(** What the application does in a call, with its handle [a] and the buffers as they
    arrive. *)
Definition with_buffer (m : SM (process A) (Z * EsifData)) : SM (process A) outcome := let! r := m in sret (r.1, Some r.2).
Definition with_result_only (m : SM (process A) Z) : SM (process A) outcome := let! rc := m in sret (rc, None).
Definition performed (a : Z) (c : app_call) : SM (process A) outcome :=
  match c with
  | AGetName d => with_buffer (invoke fAppGetNameFuncPtr (fun f => f (received d)) (ESIF_E_NOT_IMPLEMENTED, received d))
  | AGetDescription d => with_buffer (invoke fAppGetDescriptionFuncPtr (fun f => f (received d)) (ESIF_E_NOT_IMPLEMENTED, received d))
  | AGetVersion d => with_buffer (invoke fAppGetVersionFuncPtr (fun f => f (received d)) (ESIF_E_NOT_IMPLEMENTED, received d))
  | AGetIntro d => with_buffer (invoke fAppGetIntroFuncPtr (fun f => f a (received d)) (ESIF_E_NOT_IMPLEMENTED, received d))
  | ADestroy => with_result_only (let! rc := invoke fAppDestroyFuncPtr (fun f => f a) ESIF_E_NOT_IMPLEMENTED in on_session (with_handles ESIF_INVALID_HANDLE ESIF_INVALID_HANDLE) ;! sret rc)
  | ASuspend => with_result_only (invoke fAppSuspendFuncPtr (fun f => f a) ESIF_E_NOT_IMPLEMENTED)
  | AResume => with_result_only (invoke fAppResumeFuncPtr (fun f => f a) ESIF_E_NOT_IMPLEMENTED)
  | ACommand argv d =>
      with_buffer (
        let! here := of_option (is_timeout (map received argv)) in
        if (here : bool) then timeout_command (map received argv) (received d)
        else invoke fAppCommandFuncPtr (fun f => f a (Z.of_nat (length argv)) (map received argv) (received d)) (ESIF_E_NOT_IMPLEMENTED, received d))
  | AGetStatus command n d => with_buffer (invoke fAppGetStatusFuncPtr (fun f => f a command n (received d)) (ESIF_E_NOT_IMPLEMENTED, received d))
  | AParticipantCreate p d st => with_result_only (invoke fParticipantCreateFuncPtr (fun f => f a p (received_participant d) st) ESIF_E_NOT_IMPLEMENTED)
  | AParticipantDestroy p => with_result_only (invoke fParticipantDestroyFuncPtr (fun f => f a p) ESIF_E_NOT_IMPLEMENTED)
  | ADomainCreate p dm d st => with_result_only (invoke fDomainCreateFuncPtr (fun f => f a p dm (received_domain d) st) ESIF_E_NOT_IMPLEMENTED)
  | ADomainDestroy p dm => with_result_only (invoke fDomainDestroyFuncPtr (fun f => f a p dm) ESIF_E_NOT_IMPLEMENTED)
  | AEvent p dm d g =>
      with_result_only (
        match fAppEventFuncPtr with
        | None => sret ESIF_E_NOT_IMPLEMENTED
        | Some f =>
            let! rc := in_app (f a p dm (received <$> d) (received <$> g)) in
            let! level := of_option (verbosity (received <$> d) (received <$> g)) in
            (match level with Some n => on_session (with_traceLevel (s32 n)) | None => sret tt end) ;!
            sret rc
        end)
  end.

(** The call over the connection; [h] is the handle that ESIF has. *)
Context `{IpfEsif (process A)}.
Definition remote_app_call (client server : Z * Z * Z) (h : Z) (c : app_call) : SM (Server (process A)) outcome :=
  let exchange := over_app client in
  let trx := Some (IpfClient_Trx server) in
  let plain (m : SM (Server (process A)) Z) := let! rc := m in sret (rc, None) in
  match c with
  | AGetName d => Irpc_Request_AppGetName exchange [] [] trx (Some d)
  | AGetDescription d => Irpc_Request_AppGetDescription exchange [] [] trx (Some d)
  | AGetVersion d => Irpc_Request_AppGetVersion exchange [] [] trx (Some d)
  | AGetIntro d => Irpc_Request_AppGetIntro exchange [] [] trx h (Some d)
  | ADestroy => plain (Irpc_Request_AppDestroy exchange [] [] trx h)
  | ASuspend => plain (Irpc_Request_AppSuspend exchange [] [] trx h)
  | AResume => plain (Irpc_Request_AppResume exchange [] [] trx h)
  | ACommand argv d => Irpc_Request_AppCommand exchange [] [] trx h (Z.of_nat (length argv)) (Some argv) (Some d)
  | AGetStatus command n d => Irpc_Request_AppGetStatus exchange [] [] trx h command n (Some d)
  | AParticipantCreate p d st => plain (Irpc_Request_AppParticipantCreate exchange [] [] trx h p (Some d) st)
  | AParticipantDestroy p => plain (Irpc_Request_AppParticipantDestroy exchange [] [] trx h p)
  | ADomainCreate p dm d st => plain (Irpc_Request_AppDomainCreate exchange [] [] trx h p dm (Some d) st)
  | ADomainDestroy p dm => plain (Irpc_Request_AppDomainDestroy exchange [] [] trx h p dm)
  | AEvent p dm d g => plain (Irpc_Request_AppEvent exchange [] [] trx h p dm d g)
  end.
(** The session that a call is for: by the name in the buffer, or by the handle. *)
Definition session_for (h : Z) (c : app_call) : SM (Server (process A)) (option Session) :=
  match c with AGetName d | AGetDescription d | AGetVersion d => AppSessionMgr_GetSessionByName (d_buf d) | _ => AppSessionMgr_GetSessionByHandle h end.
(** A destroyed application's session is disconnected. *)
Definition session_left (x : Session) (c : app_call) (rc : Z) (sv : Server (process A)) : list (option Session) :=
  match c with
  | ADestroy => if rc =? ESIF_OK then map (option_map (fun y => if s_ipfHandle y =? s_ipfHandle x then AppSession_disconnected y else y)) (sv_sessions sv) else sv_sessions sv
  | _ => sv_sessions sv
  end.
End Performed.

(* ------------------------------------------------------------------ *)
(** ** Each call *)

(** An object behind an offset. *)
Lemma param_obj msgtype funcId t result fs ps i o p n pos : fields_ok fs ps -> size (msg_wire msgtype funcId t result fs ps) < 2 ^ 31 -> fs !! i = Some (ObjPtr (Some o)) -> ps !! i = Some (p, n) -> Forall tight (take i ps) -> pos = 38 + widths (take i fs) ->
  exists off a c, get_int 4 (msg_wire msgtype funcId t result fs ps) pos = Some off /\ msg_wire msgtype funcId t result fs ps = a ++ p ++ c /\ size a = pos + 4 + off.
Proof.
  intros Hf Hsz Hi Hp Ht ->. destruct (wire_cut _ _ (7 + i) _ (msg_fields_ok msgtype funcId t result _ _ Hf) Hi) as (p' & n' & h & h' & q & _ & Hp' & Ew & Hh & Hh'). assert (p' = p) as -> by (change (msg_parts ps !! (7 + i)%nat) with (ps !! i) in Hp'; congruence).
  fold (msg_wire msgtype funcId t result fs ps) in Ew. cbn [head_bytes] in Ew. pose proof (counts_tight _ (msg_tight _ _ Ht)) as Hc. destruct (widths_split (msg_fields msgtype funcId t result fs) (7 + i) _ Hi) as [_ Hw].
  set (off := widths (drop (S (7 + i)) (msg_fields msgtype funcId t result fs)) + counts (take (7 + i) (msg_parts ps))) in *. pose proof (widths_nonneg (drop (S (7 + i)) (msg_fields msgtype funcId t result fs))). pose proof (size_nonneg (payloads (take (7 + i) (msg_parts ps)))). pose proof (size_nonneg h).
  assert (Hoff : 0 <= off < 2 ^ 32).
  { rewrite Ew, !size_app, le4_size, Hh', Hc in Hsz. pose proof (size_nonneg p). pose proof (size_nonneg q). unfold off. lia. }
  rewrite (wrap_small 32 off) in Ew by (unfold in_range; lia). exists off, (h ++ le_bytes 4 off ++ h' ++ payloads (take (7 + i) (msg_parts ps))), q. split_and!.
  - rewrite <- (msg_take msgtype funcId t result fs i). eapply get_u32_eq; [exact Ew|by rewrite Hh|lia].
  - rewrite Ew. by rewrite <- !app_assoc.
  - rewrite !size_app, le4_size, Hh', Hc, Hh, msg_take. unfold off. lia.
Qed.
Lemma fields_obj o p fs ps : appends o true p -> fields_ok fs ps -> fields_ok (ObjPtr (Some o) :: fs) ((p, size p) :: ps).
Proof. intros Ho Hf. by constructor. Qed.
Lemma fields_no_obj fs ps : fields_ok fs ps -> fields_ok (ObjPtr None :: fs) (([], 0) :: ps).
Proof. intros Hf. by constructor. Qed.

Section Calls.
Context {A : Type} `{IpfApp A} `{IpfEsif (process A)} (client server : Z * Z * Z).
Context (Hserver : 0 <= server.1.1 < 2 ^ 64).

(** Who may be called: an application that has been created, by its own handle; its name,
    description and version are asked for before. *)
Definition may_call (x : Session) (a : Z) (c : app_call) : Prop :=
  match c with
  | AGetName _ | AGetDescription _ | AGetVersion _ => True
  | AEvent _ _ _ _ => a <> ESIF_INVALID_HANDLE /\ (s_appHandle x = a \/ s_appHandle x = ESIF_INVALID_HANDLE)
  | _ => a <> ESIF_INVALID_HANDLE /\ s_appHandle x = a
  end.
Definition app_runs (c : app_call) : Prop := forall sv x h rc back s',
  app_call_fits c -> app_call_volume c < 2 ^ 30 -> handle_ok (s_appHandle x) -> handle_ok (i_appHandle (sv_world sv).1) -> may_call x (i_appHandle (sv_world sv).1) c ->
  session_for h c sv = Some (Some x, sv) -> AppSessionMgr_GetSessionByHandle (s_ipfHandle x) sv = Some (Some x, sv) -> AppSession_IsConnected (Some x) sv = Some (true, sv) ->
  0 <= rc < 2 ^ 32 -> app_answer_fits c back -> performed (i_appHandle (sv_world sv).1) c (sv_world sv) = Some ((rc, back), s') ->
  remote_app_call client server h c sv = Some ((rc, written_back (app_given c) back), mk_server (session_left x c rc sv) (sv_started sv) s').

Ltac open_lets := repeat match goal with x := _ |- _ => subst x end; cbv beta.
Ltac parts :=
  open_lets; unfold const, argc_field; cbn [repeat option_map];
  repeat first [apply fields_nil|apply fields_int|apply (fields_ptr None); [done|]|apply fields_ptr; [first [by apply good_sendable|by intros ? [= <-]]|]|by apply fields_no_array|apply fields_no_array|apply fields_array; [done|done|]|apply fields_no_obj|apply fields_obj; [done|]].
Ltac tights := open_lets; cbn [repeat take firstn]; repeat (apply Forall_cons; split); first [done|by apply ptr_part_tight|by apply array_part_tight|idtac].
(** Sizes of the two messages, and the fields of both. *)
Ltac start funcId pc ps pr ps' rc back :=
  let Hps := fresh "Hps" in let Hps' := fresh "Hps'" in let Hsz := fresh "Hsz" in let Hsz' := fresh "Hsz'" in
  assert (Hps' : fields_ok (pr false) ps') by parts;
  assert (Hsz' : forall t, size (msg_wire IrpcMsg_ProcResponse funcId t rc (pr false) ps') < 2 ^ 31) by (intros; message_size);
  assert (Hps : fields_ok (pc true) ps) by parts;
  assert (Hsz : size (msg_wire IrpcMsg_ProcRequest funcId (IpfClient_Trx server) ESIF_OK (pc true) ps) < 2 ^ 31) by message_size.
Ltac read_int i v pos := match goal with Hps : fields_ok ?fs ?ps |- context [msg_wire IrpcMsg_ProcRequest _ _ _ ?fs ?ps] =>
  rewrite (param_int _ _ _ _ _ _ Hps i _ v pos eq_refl) by first [done|unfold handle_ok in *; cbn; lia]; cbn [of_option]; unfold sbind at 1, sret at 1 end.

— What you should do —
From the material above, copy exactly the lines between the line holding "n (received d)) (ESIF_E_NOT_IMPLEMENTED, received d))" and the line holding "let! rc := in_app", inclusive, and only those.

— Response to this task —
  | AGetStatus command n d => with_buffer (invoke fAppGetStatusFuncPtr (fun f => f a command n (received d)) (ESIF_E_NOT_IMPLEMENTED, received d))
  | AParticipantCreate p d st => with_result_only (invoke fParticipantCreateFuncPtr (fun f => f a p (received_participant d) st) ESIF_E_NOT_IMPLEMENTED)
  | AParticipantDestroy p => with_result_only (invoke fParticipantDestroyFuncPtr (fun f => f a p) ESIF_E_NOT_IMPLEMENTED)
  | ADomainCreate p dm d st => with_result_only (invoke fDomainCreateFuncPtr (fun f => f a p dm (received_domain d) st) ESIF_E_NOT_IMPLEMENTED)
  | ADomainDestroy p dm => with_result_only (invoke fDomainDestroyFuncPtr (fun f => f a p dm) ESIF_E_NOT_IMPLEMENTED)
  | AEvent p dm d g =>
      with_result_only (
        match fAppEventFuncPtr with
        | None => sret ESIF_E_NOT_IMPLEMENTED
        | Some f =>
            let! rc := in_app (f a p dm (received <$> d) (received <$> g)) in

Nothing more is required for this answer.